Goldman Sachs thinks Biden can still score a roughly $1.1 trillion deal, up from its previous expectation of a package worth $750 billion.
Yet investors may hold off on cheering the news until they get a better sense of the timeline for turning plans into reality — and whether corporate tax increases are also on the horizon.
Big banks are staging a comeback. It’s on rocky footing
America’s banks have weathered the coronavirus storm better than some expected. But with the US economy buckling again, the next year looks anything but certain.
Breaking it down: Banks saw shares tumble last spring as investors fretted about a flood of bad loans and rock-bottom interest rates. Since October, though, the KBW Bank Index has jumped 50%, thanks to the IPO boom, huge demand for mortgages and stimulus spending, which has raised hopes that the economy will see an explosion of activity in 2021.
The results from the latest quarter aren’t expected to be great, but Wall Street is prepared to write them off. Instead, much of what happens next will depend on what executives have to say about the outlook.
“We still see signs that focusing on earnings results (what happened) is less profitable than what is going to happen (guidance),” Bank of America analysts told clients in a recent note.
Watch this space: After a difficult year, banks are eager to start rewarding investors by repurchasing shares again. The Federal Reserve suspended bank buybacks last year but said in December it will allow them to resume.
With the economy in dire straits, banks will have to strike a careful balance between deploying cash to help shareholders and guarding against ongoing credit risks.
JPMorgan CEO Jamie Dimon, for one, is confident his bank can do this.
“We will continue to maintain a fortress balance sheet that allows us to safely deploy capital by investing in and growing our businesses, supporting consumers and businesses, paying a sustainable dividend, and returning any remaining excess capital to shareholders,” Dimon said in a statement after the bank announced it would launch a $30 billion buyback program in early 2021.

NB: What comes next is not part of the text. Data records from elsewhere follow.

Lemma DeleteFile_deletes f : deletes f.
Proof.
  induction f as [|f IH]; intros fs d p Hok.
  { exfalso. pose proof (do_depth _ _ _ _ Hok []) as Hd. rewrite app_nil_r in Hd. cbn in Hd. destruct (do_there _ _ _ _ Hok) as [[[x Hx] _]|Ht]; [rewrite Hx in Hd|rewrite (tr_root _ _ Ht) in Hd]; pose proof (Hd ltac:(by eexists)); lia. }
  cbn [Files.DeleteFile]. unfold PathExists, GetType, stat. rewrite (do_path _ _ _ _ Hok). cbn [mbind option_bind]. destruct (do_there _ _ _ _ Hok) as [[[x Hx] Hno]|Ht].
  - rewrite Hx. cbn. rewrite (remove_file _ _ p x) by (done || apply Hok). eexists. split; [done|]. split.
    + intros s. destruct s as [|n s]; [by rewrite app_nil_r, lookup_delete_eq|]. rewrite lookup_delete_ne; [by apply Hno|]. intros He. rewrite <- (app_nil_r p) in He at 1. by apply app_inv_head in He.
    + intros r Hr. apply lookup_delete_ne. intros ->. by apply Hr.
  - rewrite (tr_root _ _ Ht). cbn. rewrite (opendir_tree cwd readable Hread fs d p) by (done || apply Hok). destruct (readdir_listing fs p Ht) as [Hl Hall].
    destruct (delete_entries_ok fs d p f (readdir fs p) IH Hok Ht [] fs Hl) as (fs' & Hrun & D & Hpart & HD).
    { intros n Hn. by apply not_elem_of_nil in Hn. }
    { split; [intros n r Hn; by apply not_elem_of_nil in Hn|done]. }
    rewrite Hrun. destruct (partly_gone_path _ _ _ _ _ _ Hok Hpart) as [Hd Hp].
    assert (Hbelow : forall n s, fs' !! (p ++ n :: s) = None).
    { intros n s. destruct (decide (n ∈ D)) as [Hn|Hn]; [by apply Hpart|]. rewrite (proj2 Hpart) by (intros m t Hm He; apply app_inv_head in He; by injection He as -> _).
      destruct (fs !! (p ++ n :: s)) as [e|] eqn:E; [|done]. exfalso. apply Hn, HD. right.
      assert (Hc : is_Some (fs !! (p ++ [n]))).
      { destruct s as [|m s]; [by rewrite E|]. rewrite (tree_above fs p [n] (m :: s) Ht); [by eexists|cbn; rewrite E; by eexists|done]. }
      split; [by apply Hall|]. apply name_no_dot. by apply (tr_inner _ _ Ht [] n). }
    rewrite (remove_dir _ _ p Hd) by (rewrite ?Hp, ?(tr_root _ _ Ht); done || apply Hok || intros n; apply Hbelow). eexists. split; [done|]. cbn [snd]. split.
    + intros [|n s]; [by rewrite app_nil_r, lookup_delete_eq|]. rewrite lookup_delete_ne; [apply Hbelow|]. intros He. rewrite <- (app_nil_r p) in He at 1. by apply app_inv_head in He.
    + intros r Hr. rewrite lookup_delete_ne by (intros ->; by apply Hr). apply Hpart. intros n s _ ->. apply Hr. by eexists.
Qed.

The 55-year-old pet store coming for Chewy
Details, details: The pet store, which has been around for more than five decades, raised $817 million from investors through its share issue. The stock — which trades under the ticker symbol “WOOF,” naturally — surged more than 60% in its latest Wall Street debut, giving the company a valuation of $6.45 billion.
Petco has undergone a makeover since it went private in early 2016 through a leveraged buyout, my CNN Business colleague Matt Egan reports. The company, now known as Petco Health and Wellness, invested heavily in e-commerce and building veterinary and other on-site services aimed at making it a one-stop shop for pet owners.
“We are the only retailer that offers all the pet parents’ needs in one place,” Petco CEO Ron Coughlin told CNN Business.
But Petco faces heavy competition from the likes of online retailer Chewy, which has emerged as one of the biggest winners of the pandemic. Chewy’s shares skyrocketed 210% last year and have kicked off 2021 with another 28% rally. It now has a value of $47.3 billion.
Both companies are benefiting from an increase in pet adoption during the pandemic. But Chewy’s sales are growing much faster — posing a challenge to Petco as it tries to solidify its place in the market.
Citigroup, JPMorgan Chase, PNC and Wells Fargo report earnings before US markets open.
Also today: US retail sales and industrial production data for December arrives at 8:30 a.m. ET.